:: Instructions for the task ::
Extract from the entries below, exactly as given, only the lines from the line containing "c := c (data" to the line containing "l]> (learners w);", both lines included.

######

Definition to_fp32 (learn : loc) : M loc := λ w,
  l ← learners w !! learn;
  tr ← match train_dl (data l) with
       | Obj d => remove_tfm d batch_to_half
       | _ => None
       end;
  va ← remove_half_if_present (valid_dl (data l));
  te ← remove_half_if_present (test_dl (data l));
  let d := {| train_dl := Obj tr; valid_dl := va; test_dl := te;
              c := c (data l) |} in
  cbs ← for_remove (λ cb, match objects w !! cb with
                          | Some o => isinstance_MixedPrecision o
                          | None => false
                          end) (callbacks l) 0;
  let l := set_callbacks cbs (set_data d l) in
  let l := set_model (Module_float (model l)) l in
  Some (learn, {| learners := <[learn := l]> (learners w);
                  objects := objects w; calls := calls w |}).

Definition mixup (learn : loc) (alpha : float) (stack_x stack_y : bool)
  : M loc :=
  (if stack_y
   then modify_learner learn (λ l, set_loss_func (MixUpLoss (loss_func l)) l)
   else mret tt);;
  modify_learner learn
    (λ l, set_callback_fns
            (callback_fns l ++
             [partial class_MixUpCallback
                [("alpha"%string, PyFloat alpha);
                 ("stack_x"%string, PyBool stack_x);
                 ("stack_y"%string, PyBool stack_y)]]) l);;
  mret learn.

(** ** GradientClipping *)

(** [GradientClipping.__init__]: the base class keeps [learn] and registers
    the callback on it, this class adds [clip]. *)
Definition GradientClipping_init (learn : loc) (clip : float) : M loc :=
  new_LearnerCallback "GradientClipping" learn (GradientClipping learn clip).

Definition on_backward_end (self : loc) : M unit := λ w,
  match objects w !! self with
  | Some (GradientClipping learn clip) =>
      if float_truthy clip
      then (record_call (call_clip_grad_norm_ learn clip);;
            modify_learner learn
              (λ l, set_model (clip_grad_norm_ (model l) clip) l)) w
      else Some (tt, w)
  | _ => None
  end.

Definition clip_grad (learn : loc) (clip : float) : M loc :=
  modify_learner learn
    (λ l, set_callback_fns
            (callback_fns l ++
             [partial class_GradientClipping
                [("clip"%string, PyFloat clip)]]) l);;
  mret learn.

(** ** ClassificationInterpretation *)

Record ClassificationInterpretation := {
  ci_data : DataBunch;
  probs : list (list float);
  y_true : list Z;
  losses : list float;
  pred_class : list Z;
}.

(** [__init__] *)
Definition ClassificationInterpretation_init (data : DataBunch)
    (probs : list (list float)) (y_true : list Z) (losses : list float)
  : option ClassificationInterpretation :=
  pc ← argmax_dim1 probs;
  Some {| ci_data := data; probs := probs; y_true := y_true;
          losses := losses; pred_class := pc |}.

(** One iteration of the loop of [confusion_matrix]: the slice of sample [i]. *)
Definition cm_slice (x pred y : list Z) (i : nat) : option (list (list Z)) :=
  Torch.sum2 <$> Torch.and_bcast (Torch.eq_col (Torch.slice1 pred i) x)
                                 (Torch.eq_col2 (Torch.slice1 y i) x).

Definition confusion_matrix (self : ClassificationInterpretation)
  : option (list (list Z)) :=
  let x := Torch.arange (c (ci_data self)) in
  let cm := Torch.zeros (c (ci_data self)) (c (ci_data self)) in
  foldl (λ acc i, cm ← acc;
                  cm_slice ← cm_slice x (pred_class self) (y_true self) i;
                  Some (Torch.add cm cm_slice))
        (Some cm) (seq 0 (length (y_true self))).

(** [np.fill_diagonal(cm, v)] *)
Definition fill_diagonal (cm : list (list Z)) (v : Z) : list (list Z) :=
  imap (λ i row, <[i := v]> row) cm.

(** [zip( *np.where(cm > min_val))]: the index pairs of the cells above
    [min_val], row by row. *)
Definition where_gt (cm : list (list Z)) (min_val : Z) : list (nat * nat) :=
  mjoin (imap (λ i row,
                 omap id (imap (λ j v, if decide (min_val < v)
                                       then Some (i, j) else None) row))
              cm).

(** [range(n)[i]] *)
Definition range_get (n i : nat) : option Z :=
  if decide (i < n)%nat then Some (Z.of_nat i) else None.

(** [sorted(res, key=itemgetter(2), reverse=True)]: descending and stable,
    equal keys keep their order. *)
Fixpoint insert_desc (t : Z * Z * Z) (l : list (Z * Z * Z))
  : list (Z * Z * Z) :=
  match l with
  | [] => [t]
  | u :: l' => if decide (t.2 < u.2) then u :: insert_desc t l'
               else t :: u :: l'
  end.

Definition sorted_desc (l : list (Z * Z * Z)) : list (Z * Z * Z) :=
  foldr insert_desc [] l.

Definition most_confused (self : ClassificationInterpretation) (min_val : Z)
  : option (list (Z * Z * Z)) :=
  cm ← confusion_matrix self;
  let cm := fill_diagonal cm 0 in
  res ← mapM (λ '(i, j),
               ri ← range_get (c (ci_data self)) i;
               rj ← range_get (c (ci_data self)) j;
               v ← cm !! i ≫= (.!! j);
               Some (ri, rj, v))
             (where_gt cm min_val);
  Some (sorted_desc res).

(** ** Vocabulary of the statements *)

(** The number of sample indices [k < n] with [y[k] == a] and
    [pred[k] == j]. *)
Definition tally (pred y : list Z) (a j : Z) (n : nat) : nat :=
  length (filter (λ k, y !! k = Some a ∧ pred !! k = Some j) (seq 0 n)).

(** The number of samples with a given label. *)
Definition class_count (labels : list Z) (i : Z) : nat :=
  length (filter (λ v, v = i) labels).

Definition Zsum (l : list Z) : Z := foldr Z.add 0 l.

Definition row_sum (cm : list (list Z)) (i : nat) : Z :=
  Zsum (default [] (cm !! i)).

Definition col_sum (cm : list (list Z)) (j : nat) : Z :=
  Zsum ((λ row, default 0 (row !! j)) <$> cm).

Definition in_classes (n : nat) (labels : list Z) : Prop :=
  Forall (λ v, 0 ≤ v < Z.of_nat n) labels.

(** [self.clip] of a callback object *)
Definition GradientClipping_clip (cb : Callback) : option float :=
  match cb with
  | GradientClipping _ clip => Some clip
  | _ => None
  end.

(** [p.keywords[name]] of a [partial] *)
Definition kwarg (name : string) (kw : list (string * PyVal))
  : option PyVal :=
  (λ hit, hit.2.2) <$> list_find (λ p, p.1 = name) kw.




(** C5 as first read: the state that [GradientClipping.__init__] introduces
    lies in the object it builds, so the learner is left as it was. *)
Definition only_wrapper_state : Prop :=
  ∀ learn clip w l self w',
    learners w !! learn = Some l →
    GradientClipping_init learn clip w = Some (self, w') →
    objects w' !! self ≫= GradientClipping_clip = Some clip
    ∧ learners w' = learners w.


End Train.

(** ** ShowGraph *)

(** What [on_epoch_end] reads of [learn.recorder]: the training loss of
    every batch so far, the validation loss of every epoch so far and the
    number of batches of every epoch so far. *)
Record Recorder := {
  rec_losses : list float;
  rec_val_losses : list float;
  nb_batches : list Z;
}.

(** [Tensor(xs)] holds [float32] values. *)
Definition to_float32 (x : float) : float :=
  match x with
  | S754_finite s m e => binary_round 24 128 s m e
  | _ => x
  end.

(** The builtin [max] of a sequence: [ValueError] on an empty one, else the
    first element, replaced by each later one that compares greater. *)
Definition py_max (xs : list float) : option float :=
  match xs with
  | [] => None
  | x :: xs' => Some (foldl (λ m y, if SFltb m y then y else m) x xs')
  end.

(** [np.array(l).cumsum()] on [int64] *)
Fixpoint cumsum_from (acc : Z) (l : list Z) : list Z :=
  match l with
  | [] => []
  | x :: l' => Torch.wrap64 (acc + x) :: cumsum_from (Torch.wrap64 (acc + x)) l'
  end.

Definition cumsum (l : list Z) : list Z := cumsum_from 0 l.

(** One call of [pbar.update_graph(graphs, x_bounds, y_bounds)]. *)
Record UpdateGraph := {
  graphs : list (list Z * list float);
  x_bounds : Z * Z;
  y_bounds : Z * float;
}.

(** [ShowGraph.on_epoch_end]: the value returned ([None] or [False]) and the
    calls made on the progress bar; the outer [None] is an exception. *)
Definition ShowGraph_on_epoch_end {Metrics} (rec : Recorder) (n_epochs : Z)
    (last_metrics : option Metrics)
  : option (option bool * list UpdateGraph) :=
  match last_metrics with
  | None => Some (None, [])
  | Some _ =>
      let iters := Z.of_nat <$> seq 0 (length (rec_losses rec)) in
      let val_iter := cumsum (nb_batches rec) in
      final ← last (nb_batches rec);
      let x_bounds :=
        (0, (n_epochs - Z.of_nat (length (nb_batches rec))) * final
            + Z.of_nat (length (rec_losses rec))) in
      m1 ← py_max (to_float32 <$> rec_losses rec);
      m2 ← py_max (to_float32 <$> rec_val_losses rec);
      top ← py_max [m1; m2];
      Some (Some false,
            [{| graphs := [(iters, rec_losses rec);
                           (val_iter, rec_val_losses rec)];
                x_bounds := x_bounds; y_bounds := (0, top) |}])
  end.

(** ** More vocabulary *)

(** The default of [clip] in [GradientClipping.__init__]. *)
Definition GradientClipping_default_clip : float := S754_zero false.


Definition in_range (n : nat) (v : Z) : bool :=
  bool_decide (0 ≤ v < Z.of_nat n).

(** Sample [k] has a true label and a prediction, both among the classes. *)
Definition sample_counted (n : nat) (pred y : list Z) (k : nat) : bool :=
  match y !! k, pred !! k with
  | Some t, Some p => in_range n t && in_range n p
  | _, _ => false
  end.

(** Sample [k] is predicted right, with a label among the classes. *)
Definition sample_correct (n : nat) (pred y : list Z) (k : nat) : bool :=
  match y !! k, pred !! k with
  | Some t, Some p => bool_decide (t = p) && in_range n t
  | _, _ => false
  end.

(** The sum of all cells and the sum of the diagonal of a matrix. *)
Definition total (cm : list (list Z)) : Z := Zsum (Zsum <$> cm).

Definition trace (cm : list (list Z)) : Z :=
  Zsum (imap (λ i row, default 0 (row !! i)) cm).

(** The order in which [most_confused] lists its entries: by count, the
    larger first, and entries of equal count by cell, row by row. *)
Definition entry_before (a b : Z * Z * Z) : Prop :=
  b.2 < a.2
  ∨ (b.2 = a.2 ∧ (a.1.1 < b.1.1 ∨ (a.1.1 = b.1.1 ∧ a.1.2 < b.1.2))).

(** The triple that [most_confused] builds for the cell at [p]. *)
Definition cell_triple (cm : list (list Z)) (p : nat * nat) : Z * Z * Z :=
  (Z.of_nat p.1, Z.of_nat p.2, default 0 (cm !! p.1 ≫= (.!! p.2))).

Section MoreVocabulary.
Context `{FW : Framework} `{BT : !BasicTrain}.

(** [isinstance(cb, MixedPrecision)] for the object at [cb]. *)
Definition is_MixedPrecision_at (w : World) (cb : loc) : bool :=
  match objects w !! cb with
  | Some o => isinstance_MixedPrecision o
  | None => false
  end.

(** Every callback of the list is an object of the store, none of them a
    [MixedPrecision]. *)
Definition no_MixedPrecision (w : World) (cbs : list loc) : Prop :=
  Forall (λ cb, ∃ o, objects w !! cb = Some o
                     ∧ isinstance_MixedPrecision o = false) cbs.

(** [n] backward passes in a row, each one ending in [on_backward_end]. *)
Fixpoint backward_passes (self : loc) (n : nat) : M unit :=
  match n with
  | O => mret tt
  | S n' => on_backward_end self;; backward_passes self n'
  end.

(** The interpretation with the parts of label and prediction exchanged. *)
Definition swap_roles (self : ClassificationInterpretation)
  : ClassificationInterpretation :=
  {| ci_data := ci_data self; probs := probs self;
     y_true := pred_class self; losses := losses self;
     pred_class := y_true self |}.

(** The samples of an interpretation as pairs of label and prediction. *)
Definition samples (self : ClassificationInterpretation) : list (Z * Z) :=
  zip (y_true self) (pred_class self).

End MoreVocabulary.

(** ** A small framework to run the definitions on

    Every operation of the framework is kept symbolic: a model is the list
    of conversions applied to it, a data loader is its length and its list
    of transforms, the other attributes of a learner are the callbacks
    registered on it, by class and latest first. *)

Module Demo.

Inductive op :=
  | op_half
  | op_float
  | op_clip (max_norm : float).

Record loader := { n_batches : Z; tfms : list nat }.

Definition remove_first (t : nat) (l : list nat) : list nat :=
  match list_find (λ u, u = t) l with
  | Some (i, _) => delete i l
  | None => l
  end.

######

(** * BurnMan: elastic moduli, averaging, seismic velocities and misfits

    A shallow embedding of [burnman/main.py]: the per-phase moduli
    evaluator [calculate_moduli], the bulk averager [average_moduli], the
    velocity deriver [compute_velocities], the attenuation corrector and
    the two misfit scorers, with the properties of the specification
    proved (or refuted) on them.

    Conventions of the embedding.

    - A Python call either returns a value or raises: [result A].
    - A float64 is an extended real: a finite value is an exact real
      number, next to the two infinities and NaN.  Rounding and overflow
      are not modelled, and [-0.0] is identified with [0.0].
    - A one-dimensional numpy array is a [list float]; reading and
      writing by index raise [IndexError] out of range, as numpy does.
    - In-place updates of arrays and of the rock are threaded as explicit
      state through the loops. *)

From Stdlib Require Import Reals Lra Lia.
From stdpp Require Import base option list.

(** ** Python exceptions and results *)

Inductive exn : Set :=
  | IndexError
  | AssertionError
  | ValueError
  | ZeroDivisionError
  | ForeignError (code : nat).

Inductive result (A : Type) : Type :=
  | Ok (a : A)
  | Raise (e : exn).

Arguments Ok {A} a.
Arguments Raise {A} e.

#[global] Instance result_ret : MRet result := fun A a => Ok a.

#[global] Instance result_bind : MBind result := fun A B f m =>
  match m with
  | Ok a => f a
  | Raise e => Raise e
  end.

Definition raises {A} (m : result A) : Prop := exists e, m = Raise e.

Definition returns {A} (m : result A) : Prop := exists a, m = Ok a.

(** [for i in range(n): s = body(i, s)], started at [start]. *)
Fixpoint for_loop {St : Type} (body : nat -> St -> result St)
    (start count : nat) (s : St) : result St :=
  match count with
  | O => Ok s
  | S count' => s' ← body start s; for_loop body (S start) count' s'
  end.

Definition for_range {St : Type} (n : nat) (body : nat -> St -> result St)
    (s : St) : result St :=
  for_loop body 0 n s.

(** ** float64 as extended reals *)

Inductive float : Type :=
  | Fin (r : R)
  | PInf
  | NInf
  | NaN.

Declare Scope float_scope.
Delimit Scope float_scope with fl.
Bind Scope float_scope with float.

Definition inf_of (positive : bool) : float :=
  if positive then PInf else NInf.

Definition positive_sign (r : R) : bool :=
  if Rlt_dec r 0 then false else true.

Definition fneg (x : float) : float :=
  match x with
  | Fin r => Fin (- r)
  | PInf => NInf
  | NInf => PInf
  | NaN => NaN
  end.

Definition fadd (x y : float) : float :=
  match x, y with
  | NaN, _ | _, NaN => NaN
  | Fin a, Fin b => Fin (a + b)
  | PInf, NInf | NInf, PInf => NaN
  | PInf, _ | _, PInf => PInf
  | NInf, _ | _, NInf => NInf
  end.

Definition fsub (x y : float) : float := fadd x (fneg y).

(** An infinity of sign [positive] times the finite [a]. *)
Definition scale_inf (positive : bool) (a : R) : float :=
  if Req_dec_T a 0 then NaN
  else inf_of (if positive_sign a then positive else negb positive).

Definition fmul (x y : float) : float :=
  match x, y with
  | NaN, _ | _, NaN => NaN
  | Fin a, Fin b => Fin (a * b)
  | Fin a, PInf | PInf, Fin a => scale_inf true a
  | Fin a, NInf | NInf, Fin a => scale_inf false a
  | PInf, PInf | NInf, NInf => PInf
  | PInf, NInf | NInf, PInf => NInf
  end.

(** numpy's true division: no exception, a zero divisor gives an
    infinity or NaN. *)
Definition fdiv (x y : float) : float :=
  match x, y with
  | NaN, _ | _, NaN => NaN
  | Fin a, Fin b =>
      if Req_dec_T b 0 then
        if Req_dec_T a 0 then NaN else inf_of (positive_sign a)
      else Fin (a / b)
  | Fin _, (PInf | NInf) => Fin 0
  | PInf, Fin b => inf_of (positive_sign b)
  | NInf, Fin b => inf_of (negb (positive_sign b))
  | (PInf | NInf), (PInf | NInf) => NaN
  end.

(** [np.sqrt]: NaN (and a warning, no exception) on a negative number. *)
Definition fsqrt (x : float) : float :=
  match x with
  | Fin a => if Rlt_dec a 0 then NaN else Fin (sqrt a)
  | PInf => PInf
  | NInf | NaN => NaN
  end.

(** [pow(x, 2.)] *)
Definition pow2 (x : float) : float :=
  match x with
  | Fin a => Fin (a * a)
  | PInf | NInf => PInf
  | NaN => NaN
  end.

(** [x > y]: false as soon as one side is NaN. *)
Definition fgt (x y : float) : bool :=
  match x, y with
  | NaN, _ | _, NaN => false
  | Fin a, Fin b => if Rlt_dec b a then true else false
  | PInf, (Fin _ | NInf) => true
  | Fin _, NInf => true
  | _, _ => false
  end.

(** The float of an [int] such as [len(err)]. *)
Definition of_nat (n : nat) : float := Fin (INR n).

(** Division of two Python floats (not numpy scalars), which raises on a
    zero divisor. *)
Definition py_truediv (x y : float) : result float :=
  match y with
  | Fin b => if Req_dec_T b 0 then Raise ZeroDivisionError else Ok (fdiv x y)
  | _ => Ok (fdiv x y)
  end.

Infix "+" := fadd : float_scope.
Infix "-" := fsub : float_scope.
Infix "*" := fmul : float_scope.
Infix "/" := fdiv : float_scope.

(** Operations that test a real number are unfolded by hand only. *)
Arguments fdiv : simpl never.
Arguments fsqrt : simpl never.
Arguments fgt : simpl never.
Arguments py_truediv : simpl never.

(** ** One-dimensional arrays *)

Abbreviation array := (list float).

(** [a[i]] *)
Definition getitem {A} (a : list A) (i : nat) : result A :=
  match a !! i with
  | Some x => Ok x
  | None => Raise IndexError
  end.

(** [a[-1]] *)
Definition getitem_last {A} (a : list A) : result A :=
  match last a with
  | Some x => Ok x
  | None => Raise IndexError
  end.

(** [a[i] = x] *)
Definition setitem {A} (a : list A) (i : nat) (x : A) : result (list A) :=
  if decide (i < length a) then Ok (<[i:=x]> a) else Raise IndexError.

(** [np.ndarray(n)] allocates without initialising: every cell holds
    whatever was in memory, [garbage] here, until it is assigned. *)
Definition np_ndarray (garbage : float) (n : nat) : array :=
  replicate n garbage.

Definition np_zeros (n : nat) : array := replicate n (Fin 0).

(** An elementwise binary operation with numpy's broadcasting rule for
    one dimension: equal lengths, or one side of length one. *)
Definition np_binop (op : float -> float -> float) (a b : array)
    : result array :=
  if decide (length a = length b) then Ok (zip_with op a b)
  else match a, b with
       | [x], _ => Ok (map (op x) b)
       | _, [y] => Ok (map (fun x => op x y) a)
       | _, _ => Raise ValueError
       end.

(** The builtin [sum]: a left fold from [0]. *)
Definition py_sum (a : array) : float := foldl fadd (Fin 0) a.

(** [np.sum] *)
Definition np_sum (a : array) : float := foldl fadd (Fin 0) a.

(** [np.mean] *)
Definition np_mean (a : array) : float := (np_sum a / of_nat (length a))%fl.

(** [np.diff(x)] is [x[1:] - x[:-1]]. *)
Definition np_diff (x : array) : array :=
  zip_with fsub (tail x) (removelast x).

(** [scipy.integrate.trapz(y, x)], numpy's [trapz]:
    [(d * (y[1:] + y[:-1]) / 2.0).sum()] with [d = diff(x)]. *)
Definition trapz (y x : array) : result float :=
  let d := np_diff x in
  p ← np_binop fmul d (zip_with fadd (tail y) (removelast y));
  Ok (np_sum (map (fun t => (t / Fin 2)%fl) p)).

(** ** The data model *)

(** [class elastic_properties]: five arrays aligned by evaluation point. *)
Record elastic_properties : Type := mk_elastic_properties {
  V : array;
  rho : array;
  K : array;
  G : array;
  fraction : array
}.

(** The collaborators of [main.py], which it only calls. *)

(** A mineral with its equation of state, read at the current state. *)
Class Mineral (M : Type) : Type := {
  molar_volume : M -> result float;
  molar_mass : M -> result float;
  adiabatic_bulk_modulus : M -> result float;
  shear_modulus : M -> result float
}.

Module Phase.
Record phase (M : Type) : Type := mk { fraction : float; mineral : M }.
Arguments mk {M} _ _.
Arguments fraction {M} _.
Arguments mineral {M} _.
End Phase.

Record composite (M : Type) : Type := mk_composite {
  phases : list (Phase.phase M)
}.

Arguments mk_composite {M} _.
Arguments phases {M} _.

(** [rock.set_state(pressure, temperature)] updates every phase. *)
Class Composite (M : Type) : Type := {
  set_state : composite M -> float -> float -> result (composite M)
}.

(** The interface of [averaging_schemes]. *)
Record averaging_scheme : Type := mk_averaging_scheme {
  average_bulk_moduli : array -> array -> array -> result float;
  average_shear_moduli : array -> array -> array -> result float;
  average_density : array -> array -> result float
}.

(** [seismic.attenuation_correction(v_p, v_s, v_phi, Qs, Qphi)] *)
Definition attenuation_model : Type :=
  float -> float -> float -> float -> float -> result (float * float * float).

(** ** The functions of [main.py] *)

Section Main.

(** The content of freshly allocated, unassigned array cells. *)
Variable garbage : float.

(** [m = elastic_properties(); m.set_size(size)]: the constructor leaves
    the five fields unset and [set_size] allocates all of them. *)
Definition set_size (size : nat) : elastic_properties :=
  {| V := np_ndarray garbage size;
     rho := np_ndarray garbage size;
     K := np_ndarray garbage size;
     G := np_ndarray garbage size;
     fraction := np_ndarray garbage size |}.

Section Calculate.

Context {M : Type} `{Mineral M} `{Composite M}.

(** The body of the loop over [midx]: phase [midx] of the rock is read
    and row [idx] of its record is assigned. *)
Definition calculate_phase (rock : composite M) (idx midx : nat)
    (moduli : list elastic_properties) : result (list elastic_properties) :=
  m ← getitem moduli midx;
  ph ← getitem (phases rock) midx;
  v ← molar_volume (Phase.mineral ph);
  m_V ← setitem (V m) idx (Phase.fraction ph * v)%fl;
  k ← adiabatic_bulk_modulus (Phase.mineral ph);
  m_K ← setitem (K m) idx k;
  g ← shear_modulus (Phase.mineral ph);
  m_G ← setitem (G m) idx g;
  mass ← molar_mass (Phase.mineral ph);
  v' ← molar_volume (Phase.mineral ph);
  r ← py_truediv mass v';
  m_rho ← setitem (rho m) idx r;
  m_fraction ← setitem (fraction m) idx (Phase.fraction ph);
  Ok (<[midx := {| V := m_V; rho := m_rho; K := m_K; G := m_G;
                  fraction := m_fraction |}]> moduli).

######

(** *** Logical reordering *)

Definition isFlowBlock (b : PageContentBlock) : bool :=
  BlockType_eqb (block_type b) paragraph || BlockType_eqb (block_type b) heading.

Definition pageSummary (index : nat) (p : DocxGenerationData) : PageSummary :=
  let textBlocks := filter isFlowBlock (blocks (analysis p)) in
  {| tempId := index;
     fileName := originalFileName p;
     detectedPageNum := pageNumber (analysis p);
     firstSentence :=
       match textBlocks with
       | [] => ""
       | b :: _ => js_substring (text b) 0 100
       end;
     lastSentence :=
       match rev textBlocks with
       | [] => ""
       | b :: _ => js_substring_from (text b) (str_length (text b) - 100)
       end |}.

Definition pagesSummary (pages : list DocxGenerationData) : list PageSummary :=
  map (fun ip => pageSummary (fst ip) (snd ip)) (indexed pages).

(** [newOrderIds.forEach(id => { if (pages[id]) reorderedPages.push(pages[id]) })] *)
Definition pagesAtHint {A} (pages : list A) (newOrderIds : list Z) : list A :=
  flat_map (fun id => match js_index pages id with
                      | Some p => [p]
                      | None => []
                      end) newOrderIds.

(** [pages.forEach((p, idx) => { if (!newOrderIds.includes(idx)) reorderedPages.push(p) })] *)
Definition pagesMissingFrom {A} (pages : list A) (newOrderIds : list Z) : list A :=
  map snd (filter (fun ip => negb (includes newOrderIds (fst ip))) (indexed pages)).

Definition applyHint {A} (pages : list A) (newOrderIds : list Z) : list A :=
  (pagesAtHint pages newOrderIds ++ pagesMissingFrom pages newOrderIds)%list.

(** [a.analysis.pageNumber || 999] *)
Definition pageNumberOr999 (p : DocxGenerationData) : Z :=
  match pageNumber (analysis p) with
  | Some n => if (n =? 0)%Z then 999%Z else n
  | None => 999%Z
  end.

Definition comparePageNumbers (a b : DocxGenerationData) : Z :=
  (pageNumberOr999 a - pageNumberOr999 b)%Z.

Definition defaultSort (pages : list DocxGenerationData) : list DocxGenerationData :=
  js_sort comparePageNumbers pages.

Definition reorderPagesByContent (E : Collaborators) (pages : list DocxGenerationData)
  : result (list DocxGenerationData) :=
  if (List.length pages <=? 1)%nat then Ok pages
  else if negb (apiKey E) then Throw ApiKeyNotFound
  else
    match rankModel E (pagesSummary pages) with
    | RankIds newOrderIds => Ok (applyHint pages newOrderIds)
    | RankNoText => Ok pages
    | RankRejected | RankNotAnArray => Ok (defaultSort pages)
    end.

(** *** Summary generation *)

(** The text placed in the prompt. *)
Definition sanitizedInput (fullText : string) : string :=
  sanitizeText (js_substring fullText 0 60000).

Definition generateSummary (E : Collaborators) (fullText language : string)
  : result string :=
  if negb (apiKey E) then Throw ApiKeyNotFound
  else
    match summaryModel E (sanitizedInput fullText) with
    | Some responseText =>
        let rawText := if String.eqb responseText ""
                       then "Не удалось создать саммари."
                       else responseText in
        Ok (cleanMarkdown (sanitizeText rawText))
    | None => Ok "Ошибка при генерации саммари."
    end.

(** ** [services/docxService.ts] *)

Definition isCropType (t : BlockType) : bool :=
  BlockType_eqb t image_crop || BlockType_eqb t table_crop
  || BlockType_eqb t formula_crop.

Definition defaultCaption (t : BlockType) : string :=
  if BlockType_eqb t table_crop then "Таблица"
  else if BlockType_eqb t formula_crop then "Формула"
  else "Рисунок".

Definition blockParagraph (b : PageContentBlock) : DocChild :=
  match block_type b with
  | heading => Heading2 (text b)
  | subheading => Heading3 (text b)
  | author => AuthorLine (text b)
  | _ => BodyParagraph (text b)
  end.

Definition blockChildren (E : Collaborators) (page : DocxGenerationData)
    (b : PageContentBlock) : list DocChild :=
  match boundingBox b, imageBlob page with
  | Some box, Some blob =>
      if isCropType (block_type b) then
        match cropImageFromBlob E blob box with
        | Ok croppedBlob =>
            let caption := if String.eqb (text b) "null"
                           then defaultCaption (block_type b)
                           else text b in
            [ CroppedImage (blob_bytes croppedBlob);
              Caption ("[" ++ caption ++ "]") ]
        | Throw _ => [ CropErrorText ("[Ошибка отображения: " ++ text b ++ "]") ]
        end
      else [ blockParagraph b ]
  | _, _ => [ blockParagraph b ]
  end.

######

:: Solution for this task ::
              c := c (data l) |} in
  cbs ← for_remove (λ cb, match objects w !! cb with
                          | Some o => isinstance_MixedPrecision o
                          | None => false
                          end) (callbacks l) 0;
  let l := set_callbacks cbs (set_data d l) in
  let l := set_model (Module_float (model l)) l in
  Some (learn, {| learners := <[learn := l]> (learners w);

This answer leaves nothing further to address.